Monday, August 30, 2010

Bean Dip

Beans are a nutrient powerhouse. In fact, if I could choose one food to eat for every meal, and quinoa wasn't allowed, I would choose beans. They are a good source of soluble fiber - the kind that grabs bad stuff from your body and makes it leave - as well as water-soluble vitamins, protein and important minerals. I am not as concerned as most about this, but, they are very low in fat. Beyond nutrition, they are delicious, easy to prepare and very versatile. Eat with nuts or cereals for a complete protein.
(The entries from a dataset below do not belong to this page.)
Lemma stored_records_op (m : Contents) op R :
  record_op_ok op ->
  (forall k, match m !! (Fluxnode, k) with
             | Some v => exists r, FluxnodeRecord_decode v = Ok r /\ R !! k = Some r
                           /\ wf (fr_collateral r) /\ k = OutPointKey_new (fr_collateral r)
             | None => R !! k = None
             end) ->
  forall k, match apply_op m op !! (Fluxnode, k) with
            | Some v => exists r, FluxnodeRecord_decode v = Ok r /\ apply_record_op R op !! k = Some r
                          /\ wf (fr_collateral r) /\ k = OutPointKey_new (fr_collateral r)
            | None => apply_record_op R op !! k = None
            end.
Proof.
  intros Hop HR k. destruct op as [col k0 v0|col k0]; cbn [apply_op]; destruct (decide (col = Fluxnode)) as [->|Hcol].
  - cbn [record_op_ok apply_record_op] in *. destruct (FluxnodeRecord_decode v0) as [r| |] eqn:Hd; [|done..].
    destruct Hop as [Hwf Hk0]. destruct (decide (k = k0)) as [->|Hne].
    + rewrite !lookup_insert_eq. by exists r.
    + rewrite !lookup_insert_ne by congruence. apply HR.
  - rewrite lookup_insert_ne by congruence. replace (apply_record_op R (Put col k0 v0)) with R by (by destruct col).
    apply HR.
  - cbn [apply_record_op]. destruct (decide (k = k0)) as [->|Hne]; [by rewrite !lookup_delete_eq|].
    rewrite !lookup_delete_ne by congruence. apply HR.
  - rewrite lookup_delete_ne by congruence.
    replace (apply_record_op R (Storage.Delete col k0)) with R by (by destruct col). apply HR.
Qed.

Lemma stored_records_commit (s s' : S) batch R :
  stored_records s R -> Forall record_op_ok batch -> kv_write_batch s batch = Ok s' ->
  stored_records s' (foldl apply_record_op R batch).
Proof.
  intros HR Hb Hw. destruct (kv_write_batch_spec s batch) as (s2&Hw2&Hs). rewrite Hw in Hw2. injection Hw2 as <-.
  unfold stored_records in *. rewrite Hs. clear Hs Hw. generalize dependent (contents s). intros m HR.
  revert m R HR. induction Hb as [|op batch Hop _ IH]; intros m R HR; [done|]. cbn [foldl]. apply IH.
  by apply stored_records_op.
Qed.

(** The cache of payments follows the store.  Committing a batch whose
    fluxnode records are filed under their collateral leaves a cache that
    stands for the records of the store after the batch, whether the cache
    was filled before the batch or is filled after it. *)
Theorem payments_cache_follows_store (s s' : S) (batch : WriteBatch) (R : gmap OutPointKey FluxnodeRecord)
    (c : PaymentsCache) :
  stored_records s R -> payments_reflect s R c -> Forall record_op_ok batch ->
  kv_write_batch s batch = Ok s' ->
  exists c', commit_payments batch c = (Ok tt, c')
    /\ stored_records s' (foldl apply_record_op R batch)
    /\ payments_reflect s' (foldl apply_record_op R batch) c'.
Proof.
  intros HR Hc Hb Hw. pose proof (stored_records_commit s s' batch R HR Hb Hw) as HR'.
  unfold commit_payments, payments_reflect in *. destruct (pc_initialized c) eqn:Ei.
  - destruct (commit_payment_ops_ok batch R c Hc Hb) as (c'&H1&H2&H3). exists c'. by rewrite H3, Ei.
  - exists c. by rewrite Ei.
Qed.

End following.

(** ** A store with two fluxnodes of the first tier *)
Definition node_pubkey : bytes := [2; 7].
Definition node_outpoint (i : Z) : OutPoint := mkOutPoint (replicate 32 i) 1.
Definition node_record (i confirmed last_confirmed last_paid : Z) : FluxnodeRecord := {|
  fr_collateral := node_outpoint i; fr_tier := 1; fr_start_height := 500;
  fr_confirmed_height := confirmed; fr_last_confirmed_height := last_confirmed;
  fr_last_paid_height := last_paid; fr_collateral_value := V1_FLUXNODE_COLLAT_CUMULUS;
  fr_operator_pubkey := dedupe_key node_pubkey; fr_collateral_pubkey := Some (dedupe_key node_pubkey);
  fr_p2sh_script := None; fr_delegates := None; fr_ip := [] |}.
Definition node_put (r : FluxnodeRecord) : WriteOp :=
  Put Fluxnode (OutPointKey_new (fr_collateral r)) (FluxnodeRecord_encode r).
Definition tx_shielded_value_in (tx : Transaction) : result ChainStateError Z :=
  total ← (if value_balance tx >=? 0 then
             total ← or_range (checked_add_i64 0 (value_balance tx));
             _ ← range_check (money_range (value_balance tx) && money_range total); Ok total
           else Ok 0);
  sum_joinsplits vpub_new total (join_splits tx).

Fixpoint joinsplit_pool_delta (sprout : Z) (joinsplits : list JoinSplit) : result ChainStateError Z :=
  match joinsplits with
  | [] => Ok sprout
  | j :: joinsplits =>
      sprout ← or_range (checked_add_i64 sprout (vpub_old j));
      sprout ← or_range (checked_sub_i64 sprout (vpub_new j));
      joinsplit_pool_delta sprout joinsplits
  end.
Fixpoint pool_deltas (sprout sapling : Z) (txs : list Transaction) : result ChainStateError (Z * Z) :=
  match txs with
  | [] => Ok (sprout, sapling)
  | tx :: txs =>
      sapling ← or_range (checked_sub_i64 sapling (value_balance tx));
      sprout ← joinsplit_pool_delta sprout (join_splits tx);
      pool_deltas sprout sapling txs
  end.
Definition value_pool_deltas (block : Block) : result ChainStateError (Z * Z) :=
  pool_deltas 0 0 (transactions block).

(** ** Totals kept in the store *)
Definition SPROUT_TREE_KEY : bytes := ascii_bytes "sprout_tree".
Definition SAPLING_TREE_KEY : bytes := ascii_bytes "sapling_tree".
Definition UTXO_STATS_KEY : bytes := ascii_bytes "utxo_stats_v1".
Definition VALUE_POOLS_KEY : bytes := ascii_bytes "value_pools_v1".

Record UtxoStats := mkUtxoStats { txouts : Z; total_amount : Z }.
Record ValuePools := mkValuePools { sprout_pool : Z; sapling_pool : Z }.
#[global] Instance UtxoStats_eq_dec : EqDecision UtxoStats.
Proof. solve_decision. Defined.
#[global] Instance ValuePools_eq_dec : EqDecision ValuePools.
Proof. solve_decision. Defined.

Definition UtxoStats_encode (s : UtxoStats) : bytes := write_u64_le (txouts s) ++ write_i64_le (total_amount s).
Definition UtxoStats_fields : parser DecodeError UtxoStats :=
  txouts ← read_u64_le; total_amount ← read_i64_le; mret (mkUtxoStats txouts total_amount).
Definition UtxoStats_decode (bs : bytes) : result DecodeError UtxoStats :=
  decode_all TrailingBytes UtxoStats_fields bs.
Definition ValuePools_encode (p : ValuePools) : bytes :=
  write_i64_le (sprout_pool p) ++ write_i64_le (sapling_pool p).
Definition ValuePools_fields : parser DecodeError ValuePools :=
  sprout ← read_i64_le; sapling ← read_i64_le; mret (mkValuePools sprout sapling).
Definition ValuePools_decode (bs : bytes) : result DecodeError ValuePools :=
  decode_all TrailingBytes ValuePools_fields bs.

(** ** Note commitment trees *)

(** [incrementalmerkletree] and [zcash_primitives::merkle_tree], as
    [chainstate/src/shielded.rs] calls them. *)
Class ShieldedTrees := {
  SproutTree : Type;
  SaplingTree : Type;
  SaplingNode : Type;
  empty_sprout_tree : SproutTree;
  empty_sapling_tree : SaplingTree;
  sprout_append : Hash256 -> SproutTree -> option SproutTree;
  sapling_append : SaplingNode -> SaplingTree -> option SaplingTree;
  sapling_node_from_hash : Hash256 -> option SaplingNode;
  sprout_root_hash : SproutTree -> Hash256;
  sapling_root_hash : SaplingTree -> Hash256;
  sprout_empty_root_hash : Hash256;
  sapling_empty_root_hash : Hash256;
  sprout_tree_to_bytes : SproutTree -> option bytes;
  sprout_tree_from_bytes : bytes -> option SproutTree;
  sapling_tree_to_bytes : SaplingTree -> option bytes;
  sapling_tree_from_bytes : bytes -> option SaplingTree }.

(** A [for] loop that can fail. *)
Fixpoint try_fold {E A B} (f : A -> B -> result E A) (a : A) (l : list B) : result E A :=
  match l with [] => Ok a | b :: l => a ← f a b; try_fold f a l end.

Section trees.
  Context {T : ShieldedTrees} {S : Type} {KV : KeyValueStore S}.

Definition sprout_append_failed {A} : result ChainStateError A := invalid_tx "sprout tree append failed".
Definition append_commitment (tree : SproutTree) (commitment : Hash256) : result ChainStateError SproutTree :=
  match sprout_append commitment tree with Some tree => Ok tree | None => sprout_append_failed end.
Definition append_commitments (tree : SproutTree) (j : JoinSplit) : result ChainStateError SproutTree :=
  try_fold append_commitment tree (commitments j).
Definition append_output (tree : SaplingTree) (output : OutputDescription) : result ChainStateError SaplingTree :=
  match sapling_node_from_hash (od_cm output) with
  | None => invalid_tx "sapling note commitment invalid"
  | Some node =>
      match sapling_append node tree with
      | Some tree => Ok tree
      | None => invalid_tx "sapling tree append failed"
      end
  end.

Record ShieldedTreesCache := mkTreesCache {
  tc_sprout_tree : SproutTree; tc_sprout_root : Hash256; tc_sprout_bytes : bytes;
  tc_sapling_tree : SaplingTree; tc_sapling_root : Hash256; tc_sapling_bytes : bytes }.

(** A stored tree and its bytes; none stored is the empty tree. *)
Definition load_tree {Tree} (from_bytes : bytes -> option Tree) (to_bytes : Tree -> option bytes) (empty : Tree)
    (message : string) (stored : option bytes) : result ChainStateError (Tree * bytes) :=
  match stored with
  | Some bs => tree ← ok_or (from_bytes bs) (CorruptIndex message); Ok (tree, bs)
  | None => bs ← ok_or (to_bytes empty) (CorruptIndex message); Ok (empty, bs)
  end.
(** [ShieldedTreesCache::load]. *)
Definition trees_load (store : S) : result ChainStateError ShieldedTreesCache :=
  sprout_bytes ← map_err ChainStore (kv_get store Meta SPROUT_TREE_KEY);
  sprout ← load_tree sprout_tree_from_bytes sprout_tree_to_bytes empty_sprout_tree "invalid sprout tree" sprout_bytes;
  sapling_bytes ← map_err ChainStore (kv_get store Meta SAPLING_TREE_KEY);
  sapling ← load_tree sapling_tree_from_bytes sapling_tree_to_bytes empty_sapling_tree "invalid sapling tree"
              sapling_bytes;
  Ok (mkTreesCache (fst sprout) (sprout_root_hash (fst sprout)) (snd sprout)
        (fst sapling) (sapling_root_hash (fst sapling)) (snd sapling)).

Definition sprout_anchor_tree (store : S) (anchor : Hash256) : result ChainStateError (option SproutTree) :=
  if bool_decide (anchor = sprout_empty_root_hash) then Ok (Some empty_sprout_tree)
  else
    bs ← map_err ChainStore (anchor_get AnchorSprout store anchor);
    match bs with
    | None => Ok None
    | Some bs => tree ← ok_or (sprout_tree_from_bytes bs) (CorruptIndex "invalid sprout anchor tree"); Ok (Some tree)
    end.
Definition sapling_anchor_exists (store : S) (anchor : Hash256) : result ChainStateError bool :=
  if bool_decide (anchor = sapling_empty_root_hash) then Ok true
  else map_err ChainStore (anchor_contains AnchorSapling store anchor).
End trees.

(** ** Shielded effects of a transaction *)
Section shielded.
  Context {T : ShieldedTrees} {S : Type} {KV : KeyValueStore S} (store : S) (trees : ShieldedTreesCache).
(* ===== verification/Frames.v ===== *)
(** * What the operations of a block leave alone

    [extends P b b'] says that [b'] is [b] with operations added that all
    satisfy [P].  Every operation of a block but the spending and creating of
    outputs adds operations on other columns than the outputs', so that the
    part of a batch that concerns the outputs can be followed on its own.
    Here are the frame lemmas that say so, for whole computations too, and
    what a successful step of the node says about its parts. *)

From S2P Require Import Prelude Consensus Rewards Encoding Hashing Address Transaction Block Difficulty Sighash.
From S2P Require Import Script Equihash Pow Pon Storage Fluxnode Utxo FlatFiles Indexes ChainIndex Shielded.
From S2P Require Import Validation HeaderChain Caches Payees FluxnodeChecks Ledger BlockConnect.
From Stdlib Require Import ZArith Lia.
From stdpp Require Import base list option numbers strings gmap.
#[local] Open Scope Z_scope.

(** ** Loops that can fail *)
Lemma try_fold_app {E A B} (f : A -> B -> result E A) a l1 l2 :
  try_fold f a (l1 ++ l2) = (a ← try_fold f a l1; try_fold f a l2).
Proof. revert a; induction l1 as [|b l1 IH]; intros a; [done|]. simpl. destruct (f a b); simpl; [apply IH|done..]. Qed.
In classic fashion, I've laid out this recipe in skeleton form so that you can do with it what you wish.

Blend together:
  • 1 cup cooked beans, or approximately half a can
  • 1 - 3 T oil 
  • 1 - 3 T acid
  • 1/3 c nut or seed butter
  • Flavors
I used red kidney beans with canola oil, lemon juice, tahini and garlic to make a mock hummus - but how about trying adzuki beans with sesame oil, rice vinegar, peanut butter and miso? Or Black beans with avocado oil, lime juice, cashew butter and chili flakes? Lima beans with olive oil, balsamic vinegar, walnut butter and basil?
If the dip is too runny, add more beans. If it's too thick, add water or another liquid. You can serve the dip with crackers, cut up veggies or pita.

If any one requests it I can post my skeleton pesto recipe. Now I'll enjoy a red onion and bean burger made with the leftover beans!